A SILVER LINING TO THE GLOOM AND DOOM
With equity valuations stretched and complacency rampant—the VIX volatility index dipped below 12 this week, a rare event indeed—now is the time to proceed with extreme caution. The possible outbreak of a tech trade war only adds to the danger. Buying the VIX (say, via an ETF) is perhaps the most straightforward way to insure an equity portfolio, but there are various ways to get defensive, as I discussed in my last report.
Where there is risk, however, there is opportunity, and right now there is a silver lining: With a couple of exceptions, metals prices are extremely depressed relative to stock market valuations. Arguably the most depressed is silver. Having slipped below $20/oz, silver has given up all of its previous, relative outperformance vs other metals from 2010-11. It thus appears cheap vs both precious and industrial metals, with silver being something of a hybrid between the two. Marginal production capacity that was brought on line following the 2010-11 price surge is now uneconomic and is shutting down. But the long slide in prices has now attracted considerable speculative short interest. If for any reason silver finds a reason to recover, the move is likely to be highly asymmetric.

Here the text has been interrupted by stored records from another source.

Lemma bind_run {A B} (m : M A) (k : A -> M B) w a w1 b w2 : runs m w a w1 -> runs (k a) w1 b w2 -> runs (m ≫= k) w b w2.
Proof.
  intros [f1 H1] [f2 H2]. exists (f1 `max` f2). intros f Hf. unfold mbind, M_bind. rewrite H1 by lia. cbn. apply H2. lia.
Qed.

Lemma ret_run {A} (a : A) w : runs (mret a) w a w.
Proof. by exists 0. Qed.

Lemma post_mono {A} (m : M A) w (P Q : A -> world -> Prop) : post m w P -> (forall a w', P a w' -> Q a w') -> post m w Q.
Proof. intros (a & w' & Hr & Hp) Hi. exists a, w'. auto. Qed.

Lemma post_bind {A B} (m : M A) (k : A -> M B) w (Q : B -> world -> Prop) :
  post m w (fun a w' => post (k a) w' Q) -> post (m ≫= k) w Q.
Proof. intros (a & w1 & H1 & b & w2 & H2 & HQ). exists b, w2. split; [by eapply bind_run|done]. Qed.

Lemma post_ret {A} (a : A) w (Q : A -> world -> Prop) : Q a w -> post (mret a) w Q.
Proof. intros HQ. exists a, w. split; [apply ret_run|done]. Qed.

Lemma post_modify f w (Q : unit -> world -> Prop) : Q tt (f w) -> post (modify f) w Q.
Proof. intros HQ. exists tt, (f w). split; [by exists 0|done]. Qed.

Lemma post_access {B} (tk : M Z) (f : t -> B * t) w (Q : B -> world -> Prop) :
  post tk w (fun _ w' => Q (f (node w')).1 (set_node (f (node w')).2 w')) -> post (access tk f) w Q.
Proof.
  intros (v & w1 & [f0 H1] & HQ). eexists _, _. split; [|exact HQ]. exists f0. intros fuel Hf. unfold access. by rewrite H1.
Qed.

Lemma set_node_id w : set_node (node w) w = w.
Proof. by destruct w. Qed.

Lemma post_read {B} (tk : M Z) (f : t -> B) w (Q : B -> world -> Prop) :
  post tk w (fun _ w' => Q (f (node w')) w') -> post (read tk f) w Q.
Proof. intros Hp. apply post_access. eapply post_mono; [exact Hp|]. cbn beta. intros _ w' HQ. cbn. by rewrite set_node_id. Qed.
(** The comparison with the first [length y] characters, and the look at the next. *)
Lemma strncmp_app x y r tail :
  NUL ∉ x -> NUL ∉ y -> length y <= length x + length r ->
  (same ← strncmp_eq (length y) (x ++ NUL :: r) (y ++ tail);
   if (same : bool) then (fun c => bool_decide (c = NUL)) <$> (x ++ NUL :: r) !! length y else Some false)
  = Some (bool_decide (x = y)).
Proof.
  revert y. induction x as [|c x IH]; intros [|d y] Hx Hy Hl; simpl.
  - done.
  - rewrite bool_decide_eq_true_2 by set_solver. done.
  - by rewrite bool_decide_eq_false_2 by set_solver.
  - destruct (decide (c = d)) as [->|Hc].
    + rewrite bool_decide_eq_false_2 by naive_solver. rewrite bool_decide_eq_false_2 by set_solver.
      simpl in Hl. rewrite IH by (set_solver || lia). f_equal. apply bool_decide_ext. naive_solver.
    + rewrite bool_decide_eq_true_2 by done. simpl. by rewrite bool_decide_eq_false_2 by naive_solver.
Qed.

Lemma holds_view n f x : holds n f x -> as_string_view f = Some x.
Proof. intros (Hx & _ & r & E). unfold as_string_view. rewrite E. by apply c_string_app. Qed.

Lemma holds_empty n f x : holds n f x -> empty f = Some (bool_decide (x = [])).
Proof.
  intros (Hx & _ & r & E). unfold empty. rewrite E. destruct x as [|c x]; [done|]. simpl.
  by rewrite bool_decide_eq_false_2 by set_solver.
Qed.

Lemma holds_eq n m f g x y : holds n f x -> holds m g y -> eq f g = Some (bool_decide (x = y)).
Proof. intros (Hx & _ & r & E) (Hy & _ & r' & E'). unfold eq, data. rewrite E, E'. by apply strcmp_app. Qed.

Lemma holds_eq_chars n f x y tail :
  holds n f x -> NUL ∉ y ->
  (if n <? length y then Some false
   else same ← strncmp_eq (length y) (storage_ f) (y ++ tail);
        if (same : bool) then (fun c => bool_decide (c = NUL)) <$> storage_ f !! length y else Some false)
  = Some (bool_decide (x = y)).
Proof.
  intros H Hy. pose proof (holds_le _ _ _ H) as Hle. destruct H as (Hx & Hl & r & E).
  destruct (Nat.ltb_spec n (length y)) as [Hn|Hn].
  - rewrite bool_decide_eq_false_2; [done|]. intros ->. lia.
  - rewrite E in Hl |- *. rewrite length_app in Hl. simpl in Hl. apply strncmp_app; [done..|lia].
Qed.

Lemma holds_eq_view n f x y : holds n f x -> NUL ∉ y -> eq_view n f y = Some (bool_decide (x = y)).
Proof. intros H Hy. pose proof (holds_eq_chars n f x y [] H Hy) as E. by rewrite app_nil_r in E. Qed.

Lemma holds_eq_literal n f x y : holds n f x -> NUL ∉ y -> eq_literal n f y = Some (bool_decide (x = y)).
Proof. apply holds_eq_chars. Qed.

(** The operations that change a string, and what they do to its characters. *)
Inductive op := Assign (s : chars) | Clear.

Definition step (n : nat) (f : t) (o : op) : t :=
  match o with Assign s => assign n s f | Clear => clear f end.
Definition effect (n : nat) (x : chars) (o : op) : chars :=
  match o with Assign s => before_nul (take n s) | Clear => [] end.

Lemma steps_hold n ops : forall f x, holds n f x -> holds n (foldl (step n) f ops) (foldl (effect n) x ops).
Proof.
  induction ops as [|[s|] ops IH]; intros f x H; simpl; [done|..]; apply IH; [by eapply assign_holds | by eapply clear_holds].
Qed.
(* ===== verification/Configuration.v ===== *)
(** * The configuration of the Launch Manager

    Module [fb]: the tables of the FlatBuffers schema
    (configuration/details/lm_flatcfg.fbs), as the accessors that the build generates
    present them.  Modules after the structs of component_config.hpp, config.hpp and
    recovery_action_config.hpp: the configuration the daemon works with.
    Module [Environment]: environment_config.cpp.  Module [Converters]:
    flatbuffer_type_converters.cpp.  Module [ConfigLoader]:
    flatbuffer_config_loader.cpp and config.cpp.  The proofs are in
    [ConfigurationProofs]. *)

From stdpp Require Import prelude fin_maps gmap strings.
From S2P Require Import Prelude Queues Depgraph Components Transitions Graphs ProcessNodes Watchdog.

(** ** The schema

    A pointer to a string, a vector or a table is an [option]; a scalar with
    [= null] is an [Optional], also an [option].  An enumeration is the number
    that is stored, which may be none of the enumerators. *)

Module fb.

Definition Native : Z := 0.
Definition Reporting : Z := 1.
Definition Reporting_And_Supervised : Z := 2.
Definition State_Manager : Z := 3.

Definition Running : Z := 0.
Definition Terminated : Z := 1.

Definition Exists : Z := 0.
Definition NotExisting : Z := 1.

Definition OTHER : Z := 0.
Definition FIFO : Z := 1.
Definition RR : Z := 2.
Lemma strings_roundtrip l : Converters.convertStringVector (vector l) = l.
Proof. induction l as [|s l IH]; cbn in *; [done|]. by f_equal. Qed.

(** ** Strings *)

Lemma app_cons c s t : String c s +:+ t = String c (s +:+ t).
Proof. reflexivity. Qed.

Lemma app_nil_r (s : string) : s +:+ "" = s.
Proof. induction s as [|c s IH]; [done|]. by rewrite app_cons, IH. Qed.

Lemma length_string_app s t : String.length (s +:+ t) = String.length s + String.length t.
Proof. induction s as [|c s IH]; [done|]. by cbn; rewrite <- IH. Qed.

Lemma substring_prefix s t : String.substring 0 (String.length s) (s +:+ t) = s.
Proof. induction s as [|c s IH]; [by destruct t|]. rewrite app_cons. cbn. by rewrite IH. Qed.

Lemma substring_all s : String.substring 0 (String.length s) s = s.
Proof. rewrite <- (app_nil_r s) at 2. apply substring_prefix. Qed.

Lemma substring_skip s t n : String.substring (String.length s) n (s +:+ t) = String.substring 0 n t.
Proof. induction s as [|c s IH]; [done|]. rewrite app_cons. cbn. apply IH. Qed.

Lemma substring_suffix s c t :
  String.substring (String.length s + 1) (String.length (s +:+ String c t) - String.length s - 1) (s +:+ String c t) = t.
Proof.
  replace (s +:+ String c t) with ((s +:+ String c "") +:+ t)
    by (induction s as [|d s IH]; [done | by rewrite !app_cons, IH]).
  replace (String.length s + 1) with (String.length (s +:+ String c "")) by (by rewrite length_string_app).
  rewrite substring_skip, !length_string_app. cbn [String.length].
  replace (String.length s + 1 + String.length t - String.length s - 1) with (String.length t) by lia.
  apply substring_all.
Qed.

Lemma make_variable k x :
  k <> "" -> EnvironmentVariable.make k x = Ret (EnvironmentVariable.mk (k +:+ "=" +:+ x) (String.length k)).
Proof. intros Hk. unfold EnvironmentVariable.make. by rewrite bool_decide_eq_true_2. Qed.

Lemma variable_key k x : EnvironmentVariable.key (EnvironmentVariable.mk (k +:+ "=" +:+ x) (String.length k)) = k.
Proof. apply substring_prefix. Qed.

Lemma variable_value k x : EnvironmentVariable.value (EnvironmentVariable.mk (k +:+ "=" +:+ x) (String.length k)) = x.
Proof. apply (substring_suffix k). Qed.

(** The converters are used through their instances, the moves through their lemmas. *)
#[local] Arguments Environment.move : simpl never.
#[local] Arguments Environment.assign : simpl never.
#[local] Arguments Converters.convertFileState : simpl never.
#[local] Arguments Converters.convertReadyCondition : simpl never.
#[local] Arguments Converters.convertComponentAliveSupervision : simpl never.
#[local] Arguments Converters.convertApplicationProfile : simpl never.
#[local] Arguments Converters.convertComponentProperties : simpl never.
#[local] Arguments Converters.convertSandbox : simpl never.
#[local] Arguments Converters.convertDeploymentConfig : simpl never.
#[local] Arguments Converters.convertStringVector : simpl never.
#[local] Arguments Converters.convertComponents : simpl never.
#[local] Arguments Converters.convertRunTargets : simpl never.
#[local] Arguments Converters.convertFallbackRunTarget : simpl never.
#[local] Arguments Converters.convertWatchdog : simpl never.
#[local] Arguments vector : simpl never.

Section Tables.
Context `{Platform, !PlatformLaws}.

(** ** Alive supervision of a component *)

Definition verified_alive (f : fb.ComponentAliveSupervision.t) : Prop :=
  on u32 (fb.ComponentAliveSupervision.reporting_cycle_ms f) /\
  on u32 (fb.ComponentAliveSupervision.failed_cycles_tolerance f) /\
  on u32 (fb.ComponentAliveSupervision.min_indications f) /\
  on u32 (fb.ComponentAliveSupervision.max_indications f).

Definition valid_alive (c : ComponentAliveSupervision.t) : Prop :=
  u32 (ComponentAliveSupervision.reporting_cycle_ms c) /\
  u32 (ComponentAliveSupervision.failed_cycles_tolerance c) /\
  on u32 (ComponentAliveSupervision.min_indications c) /\
  on u32 (ComponentAliveSupervision.max_indications c) /\
  (is_Some (ComponentAliveSupervision.min_indications c) \/ is_Some (ComponentAliveSupervision.max_indications c)).

Definition encode_alive (c : ComponentAliveSupervision.t) : fb.ComponentAliveSupervision.t :=
  fb.ComponentAliveSupervision.mk (Some (ComponentAliveSupervision.reporting_cycle_ms c))
    (Some (ComponentAliveSupervision.failed_cycles_tolerance c))
    (ComponentAliveSupervision.min_indications c) (ComponentAliveSupervision.max_indications c).

#[export] Instance alive_conversion :
  Conversion (fun f => Converters.convertComponentAliveSupervision (Some f)) encode_alive verified_alive valid_alive.
Proof.
  split.
  - intros f (Hr & Hf & Hmin & Hmax). cbn [Converters.convertComponentAliveSupervision]. do 2 next.
    revert Hmin Hmax.
    destruct (fb.ComponentAliveSupervision.min_indications f), (fb.ComponentAliveSupervision.max_indications f); intros ? ?;
      [..| apply sound_error]; apply sound_ret; unfold valid_alive; cbn; eauto 10 using mk_is_Some.
  - intros c (? & ? & ? & ? & ?). unfold verified_alive; simpl; split_and!; auto using on_Some.
  - by intros [r f [m|] [x|]] (? & ? & ? & ? & [[? [=]]|[? [=]]]).
Qed.

(** ** Application profile *)

Definition verified_profile (f : fb.ApplicationProfile.t) : Prop :=
  on verified_alive (fb.ApplicationProfile.alive_supervision f).

Definition valid_profile (c : ApplicationProfile.t) : Prop :=
  ApplicationProfile.application_type c <> ProcessInfoNode.StateManager /\
  on valid_alive (ApplicationProfile.alive_supervision c).

Definition encode_type (t : ProcessInfoNode.ApplicationType) : Z :=
  match t with
  | ProcessInfoNode.Native => fb.Native
  | ProcessInfoNode.Reporting => fb.Reporting
  | ProcessInfoNode.ReportingAndSupervised => fb.Reporting_And_Supervised
  | ProcessInfoNode.StateManager => fb.State_Manager
  end.

Definition encode_profile (c : ApplicationProfile.t) : fb.ApplicationProfile.t :=
  fb.ApplicationProfile.mk (Some (encode_type (ApplicationProfile.application_type c)))
    (Some (ApplicationProfile.is_self_terminating c)) (encode_alive <$> ApplicationProfile.alive_supervision c).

Investors seeing an opportunity in silver can, of course, buy silver mining shares, either individually or through an ETF. A more aggressive play would be to combine a defensive equity market stance—say buying the VIX—with a long position in the miners or in the metal itself. My view is that such a position is likely to perform well in the coming months. (Please note that volatility of the silver price is normally roughly double that of the S&P500 index, so a market-neutral, non-directional spread trade would require shorting roughly twice as much of the S&P500 as the purchasing of silver. Also note, however, that correlations are unstable and thus must be dynamically risk-managed.)
As famed distressed-debt investor Howard Marks says, investing is about capturing asymmetry. Here at Amphora we aim to do precisely that. At present, there appears no better way to go about it than to buy silver, either outright or combined with a stock market short/underweight. From the current starting point, this could well be one of the biggest trades of 2014.